Comment attendre 12 à 15 ans pour développer de nouvelles stratégies diagnostiques ou thérapeutiques ? Comment progresser dans les maladies chroniques (beaucoup de malades) ou les maladies rares (peu de malades) sans revoir nos méthodes ? Beaucoup de progrès ont été faits mais lentement. Des innovations doivent être mises en œuvre : essais évaluant plusieurs médicaments en même temps ; essais évaluant plusieurs maladies ayant des marqueurs communs ; plateformes comme l’essai anglais Recovery pour traiter le Covid-19 avec de nombreux centres collaborateurs et une évaluation simultanée de plusieurs médicaments ; recueil prospectif de données de vies réelles dans la plupart des spécialités ; utilisation de biomarqueurs (cliniques, pathologiques, physiologiques) comme cibles thérapeutiques en immunologie, génétique ; critères de jugement basés sur des données obtenues par des capteurs plutôt qu’un examen clinique. Prédire l'avenir, c’est se tromper. Ce sont les visions de Vivek Subbiah, un cancérologue américain, exposées dans la revue Nature medicine (1).

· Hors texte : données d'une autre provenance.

Lemma is_empty_false {A} (l : list A) : (0 < length l)%nat -> is_empty l = false.
Proof. destruct l; simpl; [lia | done]. Qed.

(** One span that covers [value] between [before] and [after], with a known
    strategy: the value is replaced by what the strategy gives. *)
Lemma process_single before v after ty c rules rule s :
  1 <= len v ->
  _find_rule ty rules = Some rule ->
  strategies !! strategy rule = Some s ->
  process (before ++ v ++ after)
          [mkSensitiveItem ty v (len before) (len before + len v) c]
          rules
  = before ++ apply s v ty ++ after.
Proof.
  intros Hv Hrule Hs. unfold process.
  rewrite is_empty_false
    by (rewrite !length_app; unfold len in Hv; lia).
  cbn [orb is_empty]. rewrite sort_reverse_singleton.
  cbn [process_loop]. unfold process_item. cbn [type value start_pos end_pos].
  rewrite Hrule. destruct (find_rule_Some _ _ _ Hrule) as [_ ->].
  rewrite Hs, lookup_empty. cbn [fst snd].
  rewrite slice_to_app. f_equal. f_equal.
  rewrite <- len_app, app_assoc. apply slice_from_app.
Qed.







(** ** The scenarios of the documentation *)

(** [张三的手机号是13812345678]: one phone, masked to [138****5678]. *)
Example scenario_phone :
  let text :=
    [24352; 19977; 30340; 25163; 26426; 21495; 26159]%N ++ lit "13812345678" in
  let rule := mkRule (lit "rule1") (lit "phones") (lit "phone") (lit "mask")
                     true in
  let found := mkSensitiveItem (lit "phone") (lit "13812345678") 7 18 1%float in
  identify_sensitive_data ascii_digit (Raise RecognitionError) text false
  = Ok [found]
  /\ process text [found] [rule]
     = [24352; 19977; 30340; 25163; 26426; 21495; 26159]%N
         ++ lit "138****5678".
Proof. vm_compute. auto. Qed.

(** The same ID card twice: both occurrences masked alike. *)
Example scenario_id_card_twice :
  let text := lit "110101199001011234 / 110101199001011234" in
  let rule := mkRule (lit "rule2") (lit "ids") (lit "id_card") (lit "mask")
                     true in
  match _regex_recognition ascii_digit text with
  | Ok items =>
      length items = 2%nat
      /\ process text items [rule]
         = lit "110101********1234 / 110101********1234"
  | Raise _ => False
  end.
Proof. vm_compute. auto. Qed.

Example scenario_email :
  mask_apply (lit "john.doe@example.com") (lit "email")
  = lit "j***@example.com".
Proof. vm_compute. reflexivity. Qed.

(** [北京市朝阳区XX路10号] keeps [北京市朝阳区]. *)
Example scenario_address :
  mask_apply ([21271; 20140; 24066; 26397; 38451; 21306]%N ++ lit "XX"
                ++ [36335]%N ++ lit "10" ++ [21495]%N) (lit "address")
  = [21271; 20140; 24066; 26397; 38451; 21306]%N ++ lit "******".
Proof. vm_compute. reflexivity. Qed.

(** * Further properties *)

(** ** More on masking *)

Lemma char_at_head c (s : list N) : char_at (c :: s) 0 = [c].
Proof.
  unfold char_at. change (0 <? 0) with false. cbv iota zeta.
  change (0 <=? 0) with true. rewrite andb_true_l.
  destruct (0 <? len (c :: s)) eqn:E; [done |].
  exfalso. apply Z.ltb_ge in E. unfold len in E. cbn [length] in E.
  rewrite Nat2Z.inj_succ in E. pose proof (Zle_0_nat (length s)). lia.
Qed.

Lemma len_char_at_head (s : list N) : 1 <= len s -> len (char_at s 0) = 1.
Proof.
  destruct s as [| c s]; [unfold len; simpl; lia |].
  intros _. by rewrite char_at_head.
Qed.

Lemma len_char_at_last (s : list N) : 1 <= len s -> len (char_at s (-1)) = 1.
Proof.
  intros H. unfold char_at.
  destruct (-1 <? 0) eqn:E0; [| lia].
  destruct ((0 <=? len s + -1) && (len s + -1 <? len s)) eqn:E; [| lia].
  unfold len in *. rewrite length_take, length_drop. lia.
Qed.

Lemma str_eqb_false (a b : list N) : a <> b -> str_eqb a b = false.
Proof. intros H. unfold str_eqb. by apply bool_decide_eq_false. Qed.

(** X1: Mask keeps the length of the value for every category other than
    [id_card], [phone], [address] and [email]: for [name], for [bank_card]
    and for every category the strategy does not know. *)
Theorem mask_apply_keeps_length (value ty : list N) :
  ty ∉ [lit "id_card"; lit "phone"; lit "address"; lit "email"] ->
  len (mask_apply value ty) = len value.
Proof.
  intros Hty. rewrite !not_elem_of_cons in Hty.
  destruct Hty as (Hid & Hphone & Haddress & Hemail & _).
  unfold mask_apply.
  destruct (str_eqb value []) eqn:Ev; [done |].
  assert (1 <= len value) as Hlen.
  { destruct value; [done | unfold len; simpl; lia]. }
  rewrite (str_eqb_false _ _ Hid), (str_eqb_false _ _ Hphone),
    (str_eqb_false _ _ Haddress), (str_eqb_false _ _ Hemail).
  destruct (str_eqb ty (lit "name")).
  - destruct (len value <=? 1) eqn:E; [done |].
    rewrite len_app, len_stars, len_char_at_head by lia. lia.
  - destruct (str_eqb ty (lit "bank_card")).
    + destruct (len value <? 8) eqn:E; [done |].
      rewrite !len_app, len_slice_to, len_slice_from, len_stars.
      unfold slice_bound. simpl. lia.
    + destruct (len value <=? 2) eqn:E.
      * rewrite len_stars. lia.
      * rewrite !len_app, len_stars, len_char_at_head, len_char_at_last
          by lia. lia.
Qed.

Lemma mask_apply_keeps_length_witness :
  len (mask_apply [24352; 19977; 20016]%N (lit "name")) = 3
  /\ len (mask_apply (lit "abcdef") (lit "passport")) = 6.
Proof.
  split.
  - apply (mask_apply_keeps_length [24352; 19977; 20016]%N (lit "name")).
    vm_compute. intros H. repeat (apply elem_of_cons in H as [H | H];
      [discriminate |]). by apply elem_of_nil in H.
  - apply (mask_apply_keeps_length (lit "abcdef") (lit "passport")).
    vm_compute. intros H. repeat (apply elem_of_cons in H as [H | H];
      [discriminate |]). by apply elem_of_nil in H.
Defined.

Lemma slice_to_prefix (a b : list N) k : len a = k -> slice_to (a ++ b) k = a.
Proof. intros <-. apply slice_to_app. Qed.

(** [(x + t)[-k:]] is [t] when [t] has [k] characters. *)
Lemma slice_from_suffix (x t : list N) k :
  len t = k -> 0 < k -> slice_from (x ++ t) (- k) = t.
Proof.
  intros Ht Hk. unfold slice_from, slice_bound. rewrite len_app.
  pose proof (len_nonneg x).
  destruct (- k <? 0) eqn:E; [| lia].
  replace (Z.to_nat (Z.max 0 (len x + len t + - k))) with (length x)
    by (unfold len in *; lia).
  apply drop_app_length.
Qed.

Lemma len_slice_to_le (s : list N) k :
  0 <= k <= len s -> len (slice_to s k) = k.
Proof.
  intros H. rewrite len_slice_to. unfold slice_bound.
  destruct (k <? 0) eqn:E; lia.
Qed.

Lemma len_slice_from_neg (s : list N) k :
  0 < k <= len s -> len (slice_from s (- k)) = k.
Proof.
  intros H. rewrite len_slice_from. unfold slice_bound.
  destruct (- k <? 0) eqn:E; lia.
Qed.

(** The shape [head + middle + tail] keeps its head and its tail under the
    slices that cut them out. *)
Lemma ends_of_masked (value middle : list N) h :
  0 <= h -> h + 4 <= len value ->
  let masked := slice_to value h ++ middle ++ slice_from value (-4) in
  slice_to masked h = slice_to value h
  /\ slice_from masked (-4) = slice_from value (-4).
Proof.
  intros Hh Hlen masked. split.
  - apply slice_to_prefix, len_slice_to_le. lia.
  - unfold masked. rewrite app_assoc.
    apply (slice_from_suffix _ _ 4); [| lia].
    apply (len_slice_from_neg value 4). lia.
Qed.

Des développements dans le Covid-19 ont été rapides, centrés sur le patient avec une collaboration des acteurs. Avons-nous besoin de répéter les mêmes essais dans de nombreux pays pour générer des données sur chaque population ? Est-il possible d’harmoniser des pratiques entre pays ? Les responsables des industries, sociétés de recherche clinique, universités, établissements de santé, agences d’évaluation devraient travailler ensemble pour aller plus vite et avec des objectifs communs centrés sur les patients. Une façon de faire qui a permis d’éviter les écueils habituels aboutissant à des milliers d’essais randomisés jamais terminés, des essais obsolètes quand les résultats arrivent…

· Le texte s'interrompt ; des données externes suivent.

(** * Verification of the InputField and DataTable components

    The two React components of the repository are embedded as functions on
    their props and their local state:

    - [DataTable] (src/components/DataTable.tsx): the sort state machine
      [handleSort], the memoised view [sortedData], the selection handlers
      [handleSelectRow] and [handleSelectAll], and the choice of the table
      body;
    - [InputField]: the attributes of the rendered input element and the
      message shown below it.

    An event handler is a function from the state of the component to its
    next state, paired with the list of the payloads it passes to the host's
    callback.  A second model, [DataTableHeap], keeps the arrays in a store,
    so that aliasing and the in-place [Array.prototype.sort] are visible.

    Parts I and II hold the embedding and the properties of the handlers
    and of the pure views; parts III and IV do the same for what the
    components render, the events they offer and the demonstration page. *)

From Stdlib Require Import ZArith Lia.
From stdpp Require Import base decidable option list strings gmap sorting.

Local Open Scope string_scope.
Local Open Scope list_scope.

(** * Part I: the embedding *)

(** ** JavaScript notions shared by the two components *)

Module JS.

(** Truthiness of a value of type [string | null] or [string | undefined]:
    [null], [undefined] and the empty string are falsy. *)
Definition truthy (o : option string) : bool :=
  match o with
  | Some s => negb (String.eqb s "")
  | None => false
  end.

(** Values of the properties of a record.  Strict equality [a === b] holds
    when [a] and [b] are the same value and that value is not NaN, the one
    value that is not strictly equal to itself ([NaN === NaN] is false,
    [undefined === undefined] is true); objects are the same value when they
    are the same reference, and [+0] and [-0] count as one number. *)
Class JsValue (Val : Type) := {
  JsValue_eq_dec :: EqDecision Val;
  isNaN : Val → bool
}.

Definition strict_eq {Val} `{JsValue Val} (a b : Val) : bool :=
  bool_decide (a = b) && negb (isNaN a).

(** [Array.prototype.sort(cmp)].  For a consistent comparator ECMAScript
    (since ES2019) fixes the result: the sort is stable, and the sorted
    arrangement that keeps tied elements in their order is unique
    ([stable_sort_unique] below); [Array_sort] computes it by insertion, where
    [x] moves past [y] exactly when [cmp x y > 0].  For a comparator that is
    not consistent the order that an engine produces is implementation-defined
    and [Array_sort] does not tell it: only that the result is a permutation
    carries over.  The properties of an order below are therefore stated for
    consistent comparators ([DataTable.StrictWeakOrder]). *)
Section Sort.
Context {A : Type} (cmp : A → A → Z).

Fixpoint sort_insert (x : A) (l : list A) : list A :=
  match l with
  | [] => [x]
  | y :: l' => if (0 <? cmp x y)%Z then y :: sort_insert x l' else x :: l
  end.

Definition Array_sort (l : list A) : list A := foldr sort_insert [] l.

(** [x] is not moved past [y]. *)
Definition keeps (x y : A) : Prop := (cmp x y <= 0)%Z.

(** [x] and [y] are tied: neither is moved past the other. *)
Definition tiedWith (x y : A) : Prop := keeps x y ∧ keeps y x.

#[global] Instance keeps_dec x y : Decision (keeps x y).
Proof. unfold keeps. apply _. Defined.

#[global] Instance tiedWith_dec x y : Decision (tiedWith x y).
Proof. unfold tiedWith. apply _. Defined.

End Sort.

End JS.

(** ** The table: props, state and pure view *)

Module DataTable.

(** [type SortOrder = 'asc' | 'desc' | null]; [null] is [None]. *)
Inductive SortOrder := asc | desc.

#[global] Instance SortOrder_eq_dec : EqDecision SortOrder.
Proof. solve_decision. Defined.

(** [interface Column<T>]; an absent [sortable] is falsy.  The optional
    [render] only affects the content of a cell. *)
Record Column := {
  key : string;
  title : string;
  dataIndex : string;
  sortable : bool
}.

(** [interface DataTableProps<T>], over the representation [Arr] of an array
    of records: [list T] in the pure model, a reference in the store model.
    [onRowSelect] records whether the host supplied the callback; what the
    callback receives is in the trace of the handlers. *)
Record Props (Arr : Type) := {
  data : Arr;
  columns : list Column;
  loading : bool;
  selectable : bool;
  onRowSelect : bool;
  rowKey : string
}.
Arguments Build_Props {Arr}.
Arguments data {Arr}.
Arguments columns {Arr}.
Arguments loading {Arr}.
Arguments selectable {Arr}.
Arguments onRowSelect {Arr}.
Arguments rowKey {Arr}.

(** The three [useState] cells of the component. *)
Record TableState (Arr : Type) := {
  sortKey : option string;
  sortOrder : option SortOrder;
  selectedRows : Arr
}.
Arguments Build_TableState {Arr}.
Arguments sortKey {Arr}.
Arguments sortOrder {Arr}.
Arguments selectedRows {Arr}.

(** The body of the table is one of three components. *)
Inductive Body := LoadingState | TableBody | EmptyState.

(** The chevron of a sortable header. *)
Inductive Chevron := ChevronUp | ChevronDown | ChevronDownMuted.

Definition flip (o : SortOrder) : SortOrder :=
  match o with asc => desc | desc => asc end.

Section Sorting.
Context {Arr : Type}.

(** [handleSort]: the updater of [setSortOrder] maps ['asc'] to ['desc'] and
    everything else to ['asc']. *)
Definition handleSort (k : string) (st : TableState Arr) : TableState Arr :=
  if decide (sortKey st = Some k) then
    {| sortKey := sortKey st;
       sortOrder := Some (if decide (sortOrder st = Some asc) then desc else asc);
       selectedRows := selectedRows st |}
  else
    {| sortKey := Some k; sortOrder := Some asc;
       selectedRows := selectedRows st |}.

(** A header carries the button that calls [handleSort] only when its column
    is sortable. *)
Definition clickHeader (col : Column) (st : TableState Arr) : TableState Arr :=
  if sortable col then handleSort (dataIndex col) st else st.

La sous-exploitation des données de vie réelles
Vivek Subbiah insiste sur la sous-exploitation des données de vie réelles, issues de registres administratifs, de dossiers cliniques électroniques, de données générées par des patients, des boîtiers et capteurs portables. Il aurait pu commenter un gaspillage lié au Covid-19. Deux articles du Lancet et du NEJM ont été rétractés, donc invalidés. Un fait rare posant les questions de la fiabilité et de la robustesse de ces sources de données et bénéficiant aux lobbies de l’hydroxychloroquine. Relisez la cause de la rétractation de ces études : « Non accès aux données sources ». Sans investigation, nous n’avons aucun argument pour dire qu’il s’agissait d’une fraude, ou d'un message colporté par certains. Dans la publication du Lancet, il s’agissait d’une analyse en temps réel de 96 000 dossiers médicaux de 670 hôpitaux dans le monde. C’est un bon nombre comparé aux petits effectifs des essais cliniques. Les données de vie réelle apportent des informations rapides. La conclusion était claire, mais est arrivée trop tôt (mai 2020) : « Nous n'avons pas été en mesure de confirmer un avantage de l'hydroxychloroquine ou de la chloroquine, lorsqu'elles sont utilisées seules ou avec un macrolide, sur les résultats hospitaliers pour le Covid-19. Chacun de ces régimes médicamenteux était associé à une diminution de la survie à l'hôpital et à une augmentation de la fréquence des arythmies ventriculaires lorsqu'il était utilisé pour le traitement du Covid-19 ».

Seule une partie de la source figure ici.